Наследники Скорби | страница 116



Тело сковал холод. Рванулась по жилам не горячая кровь, а студеная вода и обрушилось внутрь что-то чужое, стылое. Распахнулись перед взором звериные желтые глаза, потянули в черную пустоту.

Ах ты, дрянь этакая! Играться вздумала? И колдун одним несильным напряжением воли вышвырнул навь из тела.

Девчоночка скорчилась на земле, по-прежнему прижимая к груди дохлого волчонка и заскулила:

— Бо-о-ольно…

Мужчина склонился над ней и с холодной яростью произнес:

— Я тебя за это к месту на кровь привяжу. Век тут бродить в трех соснах будешь, паршивка.

Она заплакала безутешно и горько, понимая, что человеку, на тело которого по глупости покусилась, достанет сил выполнить угрозу.

Тамир шагнул обратно в круг и склонился над переметной сумой, чтобы достать узкий кожаный ремешок и сплести науз. Навья подскуливала у него за спиной — жалкая, скорбная.

Как же, жалкая! Скольких она уже сгубила? Может статься, что и не один десяток, если не первый год тут бродит.

— Дя-а-аденька… Не на-а-адо… — захлебывалась девчонка.

— Ты что плачешь? — вдруг услышал Тамир за спиной мягкий мужской голос.

Навья затихла. Колдун рывком обернулся и увидел стоящего за кругом незнакомца. Лет ему было около сорока — высокий, длинные посеребренные годами волосы убраны в хвост, в темной бороде от уголков губ вниз пролегли белые полоски седины. Одет в сермягу, посконные штаны и сапоги из рыбьей кожи. На колдуна диковинный гость не смотрел.

— Намаялась? — спросил он ласково у девочки. — Ну, иди сюда. Я тебя спать отпущу.

Она вскинула на мужчину полные надежды глаза и шагнула вперед. Тамир смотрел на происходящее, затаив дыхание, нащупывая на всякий случай убранный за пояс нож. Ну как придется быстро кровь отворять.

Широкие, как лопаты ладони легли на голову ребенка.

— Уходи с миром, — сказал незнакомец, и его руки охватило мертвенное зеленое сияние.

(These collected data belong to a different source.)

Lemma enqueue_ok s i p : inv s → m_writeIndex (queue s) < 2 ^ 64 - 1 → threads s !! i = Some p →
  ∃ q' p' l, enqueue_step (queue s) p = Ok (q', p', l) ∧
    inv (observe l (Sys q' (<[i := p']> (threads s)) (committed s) (taken s))) ∧ fifo (contents (queue s)) l (contents q').
Proof.
  intros HI Hw64 Hi. pose proof (inv_knows s HI i p Hi) as Hk. pose proof HI as [H1 H2 H3 H4 H5 H6 H7 H8].
  assert (∀ p', owns p' = owns p → knows (queue s) p' → inv (Sys (queue s) (<[i := p']> (threads s)) (committed s) (taken s))) as Hlook
    by (intros p' ??; by apply (inv_look s i p)).
  destruct p as [|x|x w|x w|x w|x w|x| |r|r|r x|x]; cbn [enqueue_step]; try (eexists _, _, Quiet; split; [done|]; split; [by apply Hlook|done]).
  - eexists _, _, Quiet. split; [done|]. split; [|done]. apply Hlook; [done|]. simpl. lia.
  - simpl in Hk. destruct (Z.eqb_spec (countToIndex (u64 (w + 1))) (countToIndex (m_readIndex (queue s)))) as [E|Hne].
    + eexists _, _, (Full x). split; [done|]. split; [by apply Hlook|done].
    + eexists _, _, Quiet. split; [done|]. split; [|done]. apply Hlook; [done|]. simpl. split; [done|]. intros ->.
      rewrite u64_small in Hne by lia. destruct (decide (m_writeIndex (queue s) - m_readIndex (queue s) = Q_SIZE - 1)) as [E|?]; [|lia].
      exfalso. apply Hne. unfold countToIndex. replace (m_writeIndex (queue s) + 1) with (m_readIndex (queue s) + 1 * Q_SIZE) by lia.
      by apply Z_mod_plus_full.
  - simpl in Hk. destruct (Z.eqb_spec (m_writeIndex (queue s)) w) as [<-|Hne].
    + eexists _, _, Quiet. split; [done|]. rewrite u64_small by lia. split; [|done]. apply (inv_move s i (Enqueue3 x (m_writeIndex (queue s)))); simpl; try done.
      * lia.
      * lia.
      * intros j pj _ Hj. specialize (H6 j pj Hj). destruct pj; simpl in *; try done; lia.
      * intros w. split; [|intros [[? _]|[= <-]]; lia]. intros Hw. destruct (decide (w = m_writeIndex (queue s))) as [->|]; [by right|left].
        split; [lia|done].
      * intros w [= <-]. right. lia.
    + eexists _, _, Quiet. split; [done|]. split; [by apply Hlook|done].
  - assert (m_maximumReadIndex (queue s) ≤ w < m_writeIndex (queue s)) as Hw by (apply H7; eauto).
    pose proof (countToIndex_range w) as Hr. unfold aset. rewrite (proj2 (Z.leb_le _ _)), (proj2 (Z.ltb_lt _ _)) by lia. simpl (_ && _). cbn iota.
    rewrite ok_bind. set (a := <[_ := _]> _).
    assert (∀ v, - Q_SIZE < v - w < Q_SIZE → v ≠ w → cell (with_thequeue a (queue s)) v = cell (queue s) v) as Hcell.
    { intros v Hv Hne. rewrite (cell_store (queue s) a w x v H1 eq_refl). destruct (decide _) as [E|]; [|done]. by apply countToIndex_inj in E. }
    assert (contents (with_thequeue a (queue s)) = contents (queue s)) as Hc.
    { unfold contents. simpl. apply list_fmap_ext. intros k v Hv. apply list_elem_of_lookup_2, elem_of_seqZ in Hv. apply Hcell; lia. }
    eexists _, _, Quiet. split; [done|]. split; [|done]. apply (inv_move s i (Enqueue4 x w)); simpl; try done.
    + unfold a. by rewrite length_insert.
    + by rewrite Hc.
    + rewrite (cell_store (queue s) a w x w H1 eq_refl). by destruct (decide _).
    + intros j pj Hne Hj. specialize (H6 j pj Hj). destruct pj as [|y|y v|y v|y v|y v|y| |r|r|r y|y]; simpl in *; try done.
      * assert (m_maximumReadIndex (queue s) ≤ v < m_writeIndex (queue s)) as Hv by (apply H7; eauto). rewrite Hcell; [done|lia|].
        intros ->. apply Hne. by eapply H8.
      * split; [lia|]. intros E. destruct H6 as [_ [Hlt Hx]]; [done|]. split; [done|]. rewrite Hcell; [done|lia|lia].
    + intros v. split; [|intros [[? _]|[= <-]]; [done|lia]]. intros Hv. destruct (decide (v = w)) as [->|]; [by right|left]. split; [done|congruence].
    + intros v [= <-]. by left.
  - assert (m_maximumReadIndex (queue s) ≤ w < m_writeIndex (queue s)) as Hw by (apply H7; eauto). simpl in Hk.
    destruct (Z.eqb_spec (m_maximumReadIndex (queue s)) w) as [<-|Hne]; [|eexists _, _, Quiet; split; [done|]; split; [by apply Hlook|done]].
    rewrite u64_small by lia. assert (contents (with_maximumReadIndex (m_maximumReadIndex (queue s) + 1) (queue s)) = contents (queue s) ++ [x]) as Hc.
    { rewrite contents_commit by (done || lia). by rewrite Hk. }
    eexists _, _, (Commit x). split; [done|]. split; [|split; [done|rewrite contents_length by lia; lia]].
    apply (inv_move s i (Enqueue5 x (m_maximumReadIndex (queue s))) _ (Enqueue6 x) (committed s ++ [x]) (taken s)); simpl; try done.
    + lia.
    + lia.
    + by rewrite Hc, H5, <-app_assoc.
    + intros j pj _ Hj. specialize (H6 j pj Hj). destruct pj; simpl in *; try done; lia || idtac. destruct H6 as [? H6]. split; [done|].
      intros E. destruct (H6 E). split; [lia|done].
    + intros w. split; [|intros [[? Hne]|?]; [|done]].
      * intros Hv. left. split; [lia|]. intros [= E]. lia.
      * assert (w ≠ m_maximumReadIndex (queue s)) by congruence. lia.
  - eexists _, _, (Enqueued x). split; [done|]. split; [|done]. apply (inv_move s i (Enqueue6 x)); simpl; try done.
    + intros j pj _ Hj. by apply (H6 j).
    + intros w. split; [|intros [[? _]|?]; done]. intros Hv. by left.
Qed.

Lemma dequeue_ok s i p : inv s → threads s !! i = Some p →
  ∃ q' p' l, dequeue_step (queue s) p = Ok (q', p', l) ∧
    inv (observe l (Sys q' (<[i := p']> (threads s)) (committed s) (taken s))) ∧ fifo (contents (queue s)) l (contents q').
Proof.
  intros HI Hi. pose proof (inv_knows s HI i p Hi) as Hk. pose proof HI as [H1 H2 H3 H4 H5 H6 H7 H8].
  assert (∀ p', owns p' = owns p → knows (queue s) p' → inv (Sys (queue s) (<[i := p']> (threads s)) (committed s) (taken s))) as Hlook
    by (intros p' ??; by apply (inv_look s i p)).
  destruct p as [|x|x w|x w|x w|x w|x| |r|r|r x|x]; cbn [dequeue_step]; try (eexists _, _, Quiet; split; [done|]; split; [by apply Hlook|done]).
  - eexists _, _, Quiet. split; [done|]. split; [|done]. apply Hlook; [done|]. simpl. lia.
  - simpl in Hk. destruct (Z.eqb_spec (countToIndex r) (countToIndex (m_maximumReadIndex (queue s)))) as [E|Hne].
    + eexists _, _, Empty. split; [done|]. split; [by apply Hlook|done].
    + eexists _, _, Quiet. split; [done|]. split; [|done]. apply Hlook; [done|]. simpl. split; [done|]. intros ->.
      destruct (decide (m_readIndex (queue s) = m_maximumReadIndex (queue s))) as [E|?]; [by rewrite E in Hne|lia].
  - simpl in Hk. pose proof (countToIndex_range r) as Hr. unfold aget. rewrite (proj2 (Z.leb_le _ _)) by lia.
    destruct (lookup_lt_is_Some_2 (m_thequeue (queue s)) (Z.to_nat (countToIndex r))) as [x Hx]; [lia|]. rewrite Hx. simpl (get_or _ _). rewrite ok_bind.
    eexists _, _, Quiet. split; [done|]. split; [|done]. apply Hlook; [done|]. simpl. split; [lia|]. intros E. split; [by apply Hk|].
    unfold cell. by rewrite Hx.
  - simpl in Hk. destruct (Z.eqb_spec (m_readIndex (queue s)) r) as [<-|Hne].
    + destruct Hk as [_ [Hlt Hx]]; [done|]. rewrite u64_small by lia. pose proof (contents_take (queue s) _ Hlt eq_refl) as Hc. rewrite Hx in Hc.
      eexists _, _, (Take x). split; [done|]. split; [|exact Hc].
      apply (inv_move s i (Dequeue4 (m_readIndex (queue s)) x) _ (Dequeue5 x) (committed s) (taken s ++ [x])); simpl; try done.
      * lia.
      * lia.
      * by rewrite H5, Hc, <-app_assoc.
      * intros j pj _ Hj. specialize (H6 j pj Hj). destruct pj; simpl in *; try done; lia.
      * intros w. split; [|intros [[? _]|?]; done]. intros Hv. by left.
    + eexists _, _, Quiet. split; [done|]. split; [by apply Hlook|done].
  - eexists _, _, (Dequeued x). split; [done|]. split; [|done]. apply (inv_move s i (Dequeue5 x)); simpl; try done.
    + intros j pj _ Hj. by apply (H6 j).
    + intros w. split; [|intros [[? _]|?]; done]. intros Hv. by left.
Qed.

Lemma step_ok s l r : inv s → m_writeIndex (queue s) < 2 ^ 64 - 1 → step s l r →
  ∃ s', r = Ok s' ∧ inv s' ∧ fifo (contents (queue s)) l (contents (queue s')).
Proof.
  assert (∀ i p, inv s → m_writeIndex (queue s) < 2 ^ 64 - 1 → threads s !! i = Some p →
    ∃ q' p' l, advance (queue s) p = Ok (q', p', l) ∧
      inv (observe l (Sys q' (<[i := p']> (threads s)) (committed s) (taken s))) ∧ fifo (contents (queue s)) l (contents q')) as Hadv.
  { intros i p HI Hw Hi. destruct p; cbn [advance]; by apply enqueue_ok || by apply dequeue_ok. }
  intros HI Hw [i x Hi|i Hi|i p q' p' a Hi _ E|i p e Hi _ E].
  - eexists. split; [done|]. split; [|done]. by apply (inv_look s i Outside).
  - eexists. split; [done|]. split; [|done]. by apply (inv_look s i Outside).
  - destruct (Hadv i p HI Hw Hi) as (q1 & p1 & l1 & E1 & HI1 & Hf). rewrite E in E1. injection E1 as <- <- <-.
    eexists. split; [done|]. split; [done|]. by destruct a.
  - destruct (Hadv i p HI Hw Hi) as (q1 & p1 & l1 & E1 & _). congruence.
Qed.

Lemma reachable_knows s : reachable s → inv s.
Proof.
  induction 1 as [storage n Hs|s l s' _ IH Hw Hst].
  - split; simpl; [done|lia|lia|lia| | | |].
    + done.
    + intros i p Hi. apply lookup_replicate in Hi as [-> _]. done.
    + intros w. split; [lia|]. intros (i & p & Hi & Hp). apply lookup_replicate in Hi as [-> _]. done.
    + intros i j p p' w Hi _ Hp. apply lookup_replicate in Hi as [-> _]. done.
  - destruct (step_ok s l (Ok s') IH Hw Hst) as (s1 & [= <-] & HI & _). done.
Qed.

(** ** Schedules *)

(** What a thread is made to do. *)
Inductive act : Type := CallEnqueue (x : Z) | CallDequeue | Go.

Definition play1 s (i : nat) (a : act) : option system :=
  match threads s !! i with
  | None => None
  | Some p =>
      let goto p := Some (Sys (queue s) (<[i := p]> (threads s)) (committed s) (taken s)) in
      if decide (m_writeIndex (queue s) < 2 ^ 64 - 1) then
        match a, p with
        | CallEnqueue x, Outside => goto (Enqueue1 x)
        | CallDequeue, Outside => goto Dequeue1
        | CallEnqueue _, _ | CallDequeue, _ | Go, Outside => None
        | Go, _ => match advance (queue s) p with
                   | Ok (q', p', l) => Some (observe l (Sys q' (<[i := p']> (threads s)) (committed s) (taken s)))
                   | Err _ => None
                   end
        end
      else None
  end.

Fixpoint play s (schedule : list (nat * act)) : option system :=
  match schedule with [] => Some s | (i, a) :: rest => s ← play1 s i a; play s rest end.

Lemma play_reachable schedule : ∀ s s', reachable s → play s schedule = Some s' → reachable s'.
Proof.
  induction schedule as [|[i a] rest IH]; intros s s' Hs; cbn [play]; [by intros [= <-]|].
  destruct (play1 s i a) as [s1|] eqn:E; [|done]. apply IH. unfold play1 in E. destruct (threads s !! i) as [p|] eqn:Hi; [|done].
  destruct (decide _) as [Hw|]; [|done].
  assert (∀ q' p' l, p ≠ Outside → advance (queue s) p = Ok (q', p', l) →
    reachable (observe l (Sys q' (<[i := p']> (threads s)) (committed s) (taken s)))) as Hgo.
  { intros q' p' l Hp Ha. eapply reachable_step; [exact Hs|exact Hw|by eapply step_advance]. }
  destruct a, p; try done; try (injection E as <-; eapply reachable_step; [exact Hs|exact Hw|by constructor]).
  all: destruct (advance _ _) as [[[q' p'] l]|] eqn:Ha; [|done]; injection E as <-; by apply Hgo.
Qed.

Маленькая хозяйка мертвого волчонка улыбнулась и… исчезла. А мужчина обернулся к стоящему в кругу колдуну и сказал:

— Устал я с ними…

Ночь отозвалась шумом деревьев, и Тамир остался один.

***

Черное пепелище. Сырое, вонючее, страшное. Погорельцы медленно разбрелись по дворам, выискивая хоть что-то уцелевшее. Над мертвой деревней летели причитания и плач…

Майрико обессиленная опустилась на обгорелый чурбан и уткнулась лицом в изрезанные ладони. Ее колотил озноб, а в груди разлилось гулкое опустошение. Не терзала совесть, не лезли в голову переживания о сгинувших людях. Страшно озябли и вымокли ноги. Болела поясница — видать сорвала, когда закидывала девчонку-подростка на лошадь. Откуда только мощи столько взялось? А теперь вот, едва опасность отступила, накатила мучительная слабость. Дергало израненные руки, ломило каждую косточку, а тело охватила мелкая дрожь.